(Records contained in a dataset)
________________________________________

(** The interpolator's part of a pass. *)
Lemma update_pass p s : speed_profile s = 0%Z -> (0 <= delay_us p < 2 ^ 31)%Z -> exists c s',
  updateActualPosition (clock1 p) (setInterpolation (clock0 p) 0 (to_y p) (to_z p) 0 5 s) = Done s' /\
  on_way (heading s) (aim_of p) (5 * (IZR (delay_us p) / 1000000)) c /\ speed_profile s' = 0%Z /\
  (if isAllowedPosition c then posmm s' = c /\ heading s' = aim_of p
   else posmm s' = posmm s /\ heading s' = posmm s).
Proof.
  intros Hp Hd. set (s1 := setInterpolation _ _ _ _ _ _ _).
  pose proof (heading_aim (aim_of p) s (clock0 p) 5) as Hh. change (setInterpolation_point _ _ _ _) with s1 in Hh.
  set (D := zip_point Rminus (aim_of p) (heading s)).
  set (dist0 := R_sqrt.sqrt (p_xmm D * p_xmm D + p_ymm D * p_ymm D + p_zmm D * p_zmm D)).
  set (e := Rabs (p_emm D)). set (dist := if r_ltb dist0 e then e else dist0).
  assert (tmul s1 = 5 / dist) as Ht.
  { unfold s1, setInterpolation, setInterpolation_point, setInterpolation_points. cbv zeta. cbn -[R_sqrt.sqrt Rdiv].
    rewrite (r_ltb_false 5 5) by lra. rewrite (r_ltb_false 5 5) by lra. reflexivity. }
  assert (0 <= dist0) as Hd0 by apply sqrt_pos.
  assert (dist0 <= dist) as Hdd by (unfold dist, r_ltb; destruct (Rlt_dec dist0 e); lra).
  assert (dist0 * dist0 = p_xmm D * p_xmm D + p_ymm D * p_ymm D + p_zmm D * p_zmm D) as Hsq
    by (apply sqrt_sqrt; nra).
  assert (dist0 * dist0 <= dist * dist) by (apply Rmult_le_compat; lra).
  destruct (component_dist (p_xmm D) (p_ymm D) (p_zmm D) dist) as (Hx & Hy & Hz); [lra|lra|].
  destruct (progress_flat (IZR (delay_us p) / 1000000) dist) as (q & over & Hq & Hq01 & Hb); [|lra|].
  { apply Rmult_le_pos; [|lra]. apply IZR_le. lia. }
  set (c := zip_point Rplus (heading s) (zip_point Rmult (Pt q q q q) D)).
  unfold updateActualPosition. change (state s1) with 0%Z. cbn [negb Z.eqb].
  assert (elapsed (clock1 p) (startTime s1) = Done (IZR (delay_us p) / 1000000)) as ->.
  { unfold elapsed. change (startTime s1) with (s32 (clock0 p)). fold (delay_us p).
    rewrite int_result_ok by lia. reflexivity. }
  cbn [mbind outcome_bind]. change (speed_profile s1) with (speed_profile s). rewrite Hp, Ht, Hq. cbn [mbind outcome_bind].
  change (zip_point f_add (startmm s1) _) with c.
  exists c. eexists. split; [done|]. split; [|split; [by destruct (isAllowedPosition c)|]].
  - exists q. split; [done|]. split; [done|]. unfold c. cbn -[Rplus Rminus Rmult Rdiv delay_us].
    split_and!; match goal with |- Rabs (?u + ?w - ?u) <= _ => replace (u + w - u) with w by ring end; by apply Hb.
  - destruct (isAllowedPosition c); [done|]. split; [done|]. unfold heading. cbn.
    destruct (posmm s) as [a1 a2 a3 a4]. unfold zip_point. cbn. f_equal; ring.
Qed.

________________________________________

▶ _Task objective_:
All of the data above should be reproduced verbatim.

▶ _Expected answer_:
(** The interpolator's part of a pass. *)
Lemma update_pass p s : speed_profile s = 0%Z -> (0 <= delay_us p < 2 ^ 31)%Z -> exists c s',
  updateActualPosition (clock1 p) (setInterpolation (clock0 p) 0 (to_y p) (to_z p) 0 5 s) = Done s' /\
  on_way (heading s) (aim_of p) (5 * (IZR (delay_us p) / 1000000)) c /\ speed_profile s' = 0%Z /\
  (if isAllowedPosition c then posmm s' = c /\ heading s' = aim_of p
   else posmm s' = posmm s /\ heading s' = posmm s).
Proof.
  intros Hp Hd. set (s1 := setInterpolation _ _ _ _ _ _ _).
  pose proof (heading_aim (aim_of p) s (clock0 p) 5) as Hh. change (setInterpolation_point _ _ _ _) with s1 in Hh.
  set (D := zip_point Rminus (aim_of p) (heading s)).
  set (dist0 := R_sqrt.sqrt (p_xmm D * p_xmm D + p_ymm D * p_ymm D + p_zmm D * p_zmm D)).
  set (e := Rabs (p_emm D)). set (dist := if r_ltb dist0 e then e else dist0).
  assert (tmul s1 = 5 / dist) as Ht.
  { unfold s1, setInterpolation, setInterpolation_point, setInterpolation_points. cbv zeta. cbn -[R_sqrt.sqrt Rdiv].
    rewrite (r_ltb_false 5 5) by lra. rewrite (r_ltb_false 5 5) by lra. reflexivity. }
  assert (0 <= dist0) as Hd0 by apply sqrt_pos.
  assert (dist0 <= dist) as Hdd by (unfold dist, r_ltb; destruct (Rlt_dec dist0 e); lra).
  assert (dist0 * dist0 = p_xmm D * p_xmm D + p_ymm D * p_ymm D + p_zmm D * p_zmm D) as Hsq
    by (apply sqrt_sqrt; nra).
  assert (dist0 * dist0 <= dist * dist) by (apply Rmult_le_compat; lra).
  destruct (component_dist (p_xmm D) (p_ymm D) (p_zmm D) dist) as (Hx & Hy & Hz); [lra|lra|].
  destruct (progress_flat (IZR (delay_us p) / 1000000) dist) as (q & over & Hq & Hq01 & Hb); [|lra|].
  { apply Rmult_le_pos; [|lra]. apply IZR_le. lia. }
  set (c := zip_point Rplus (heading s) (zip_point Rmult (Pt q q q q) D)).
  unfold updateActualPosition. change (state s1) with 0%Z. cbn [negb Z.eqb].
  assert (elapsed (clock1 p) (startTime s1) = Done (IZR (delay_us p) / 1000000)) as ->.
  { unfold elapsed. change (startTime s1) with (s32 (clock0 p)). fold (delay_us p).
    rewrite int_result_ok by lia. reflexivity. }
  cbn [mbind outcome_bind]. change (speed_profile s1) with (speed_profile s). rewrite Hp, Ht, Hq. cbn [mbind outcome_bind].
  change (zip_point f_add (startmm s1) _) with c.
  exists c. eexists. split; [done|]. split; [|split; [by destruct (isAllowedPosition c)|]].
  - exists q. split; [done|]. split; [done|]. unfold c. cbn -[Rplus Rminus Rmult Rdiv delay_us].
    split_and!; match goal with |- Rabs (?u + ?w - ?u) <= _ => replace (u + w - u) with w by ring end; by apply Hb.
  - destruct (isAllowedPosition c); [done|]. split; [done|]. unfold heading. cbn.
    destruct (posmm s) as [a1 a2 a3 a4]. unfold zip_point. cbn. f_equal; ring.
Qed.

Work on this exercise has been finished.